• Requirement: From the line with "match as_int d with" to the line with "else if (0 <? n)%Z then", retype every line exactly, including those two, and leave out the rest of the data below.

Stored data entries
•••••

(* ===== verification/VmFields.v ===== *)
(** internal/idempotent's VM config Ops: [VMFieldsEnsure] (vmfields.go,
    vmfields_pending.go, vmfields_cloudinit.go, vmconverge.go), [VMTagEnsure]
    (vmtag.go), and the value comparison of boolish.go. *)
From Stdlib Require Import Ascii.
From S2P Require Import Prelude GoLib Errors Json KvJson Rest Vms OpRun Client.

(** ** boolish.go *)
Definition parseBoolish (s : string) : option bool :=
  let t := to_lower (trim_space s) in
  if eqb t "true" || eqb t "1" then Some true
  else if eqb t "false" || eqb t "0" then Some false else None.
Definition fieldsEqual (current wanted : string) : bool :=
  match parseBoolish current, parseBoolish wanted with
  | Some cb, Some wb => Bool.eqb cb wb
  | _, _ => eqb current wanted
  end.

(** ** sshexec/rootfields.go, its classification of fields and errors *)
Definition RootOnlyFields (fld : string) : bool := eqb fld "args".
Definition IsRootOnlyWriteError (e : err) : bool := contains "only root can set" (Error e).

(** ** vmfields_cloudinit.go *)
Definition cloudInitKeys : list string :=
  ["ciuser"; "cipassword"; "citype"; "ciupgrade"; "cicustom"; "sshkeys"; "nameserver";
   "searchdomain"; "name"].
Definition isCloudInitKey (key : string) : bool :=
  bool_decide (key ∈ cloudInitKeys) ||
  existsb (λ p, match cut_prefix p key with
                | Some n => negb (eqb n "") && all_bytes is_digit n
                | None => false
                end) ["ipconfig"; "net"].
Definition CloudInitCheckError (e : err) : err := Err KCloudInitCheck (Error e) [e].

(** ** vmfields_pending.go: the helpers *)
Definition pick (list_ : list string) (set_ : gset string) : list string :=
  filter (λ k, k ∈ set_) list_.
Definition without (list_ drop : list string) : list string := filter (λ k, k ∉ drop) list_.
Fixpoint decode_changes (list_ : string) (i : Z) (pending deleting : gset string)
    (l : list (option (gmap string json))) : res (gset string * gset string) :=
  let bad post := Er (Err KText (sentinel_text ErrUnverifiableRead +:+ ": " +:+ list_ +:+ " entry "
                        +:+ itoa i +:+ post) [sent ErrUnverifiableRead]) in
  match l with
  | [] => Ok (pending, deleting)
  | None :: _ => bad " is not an object"
  | Some e :: l' =>
      match field as_string e "key" with
      | None => bad " has no key"
      | Some key =>
          if eqb key "" then bad " has no key"
          else
            let rest := decode_changes list_ (i + 1)
              (if bool_decide (is_Some (e !! "pending")) then pending ∪ {[key]} else pending)
              deleting l' in
            match e !! "delete" with
            | None => rest
            | Some d =>
                match as_int d with
                | None => bad " has a delete flag that is not 0, 1 or 2"
                | Some n =>
                    if ((n <? 0) || (2 <? n))%Z then bad " has a delete flag that is not 0, 1 or 2"
                    else if (0 <? n)%Z then
                      decode_changes list_ (i + 1) pending (deleting ∪ {[key]}) l'
                    else rest
                end
            end
      end
  end.
Definition decodeChanges (raw : json) (list_ : string) : res (gset string * gset string) :=
  match as_objects raw with
  | Some (Some entries_) => decode_changes list_ 0 ∅ ∅ entries_
  | _ => Er (Err KText (sentinel_text ErrUnverifiableRead +:+ ": the " +:+ list_
               +:+ " list is not a JSON array") [sent ErrUnverifiableRead])
  end.

Definition appendOnce (l : list string) (s : string) : list string :=
  if bool_decide (s ∈ l) then l else l ++ [s].

(** ** Snapshots as JSON *)
Definition string_map (m : gmap string string) : json :=
  JObj ((λ k, (k, JStr (default "" (m !! k)))) <$> sorted_keys m).
Definition decode_snap (s : snap) : option json :=
  match s with SText t => parse_json t | SJson j => Some j | SVM _ => None end.
(** Into a [map[string]string]. *)
Definition as_string_map (j : json) : option (gmap string string) :=
  match j with
  | JNull => Some ∅
  | JObj l => if forallb (λ kv, bool_decide (is_Some (as_string kv.2))) l
              then Some (omap as_string (fields_of l)) else None
  | _ => None
  end.

(** ** VMFieldsEnsure *)
Record fields_state := {
  current : gmap string string;
  Applied : list string; Deleted : list string;
  Pending : list string; PendingDeletes : list string;
  CloudInitStale : list string; CloudInitStaleDeletes : list string;
  AlreadyPending : list string; AlreadyPendingDeletes : list string;
  AlreadyCloudInitStale : list string; AlreadyCloudInitStaleDeletes : list string
}.
Definition fields_init : fields_state :=
  {| current := ∅; Applied := []; Deleted := []; Pending := []; PendingDeletes := [];
     CloudInitStale := []; CloudInitStaleDeletes := []; AlreadyPending := [];
     AlreadyPendingDeletes := []; AlreadyCloudInitStale := []; AlreadyCloudInitStaleDeletes := [] |}.
Definition set_current (c : gmap string string) (s : fields_state) : fields_state :=
  {| current := c; Applied := Applied s; Deleted := Deleted s; Pending := Pending s;
     PendingDeletes := PendingDeletes s; CloudInitStale := CloudInitStale s;
     CloudInitStaleDeletes := CloudInitStaleDeletes s; AlreadyPending := AlreadyPending s;
     AlreadyPendingDeletes := AlreadyPendingDeletes s;
     AlreadyCloudInitStale := AlreadyCloudInitStale s;
     AlreadyCloudInitStaleDeletes := AlreadyCloudInitStaleDeletes s |}.
Definition set_written (a d : list string) (s : fields_state) : fields_state :=
  {| current := current s; Applied := a; Deleted := d; Pending := Pending s;
     PendingDeletes := PendingDeletes s; CloudInitStale := CloudInitStale s;
     CloudInitStaleDeletes := CloudInitStaleDeletes s; AlreadyPending := AlreadyPending s;
     AlreadyPendingDeletes := AlreadyPendingDeletes s;
     AlreadyCloudInitStale := AlreadyCloudInitStale s;
     AlreadyCloudInitStaleDeletes := AlreadyCloudInitStaleDeletes s |}.
Definition set_findings (p pd cs csd ap apd acs acsd : list string) (s : fields_state) : fields_state :=
  {| current := current s; Applied := Applied s; Deleted := Deleted s; Pending := p;
     PendingDeletes := pd; CloudInitStale := cs; CloudInitStaleDeletes := csd; AlreadyPending := ap;
     AlreadyPendingDeletes := apd; AlreadyCloudInitStale := acs;
     AlreadyCloudInitStaleDeletes := acsd |}.
Definition resetFindings : fields_state → fields_state := set_findings [] [] [] [] [] [] [] [].
Definition Wrote (s : fields_state) : bool :=
  negb (bool_decide (Applied s = [])) || negb (bool_decide (Deleted s = [])).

•••••

• Answer section:
                match as_int d with
                | None => bad " has a delete flag that is not 0, 1 or 2"
                | Some n =>
                    if ((n <? 0) || (2 <? n))%Z then bad " has a delete flag that is not 0, 1 or 2"
                    else if (0 <? n)%Z then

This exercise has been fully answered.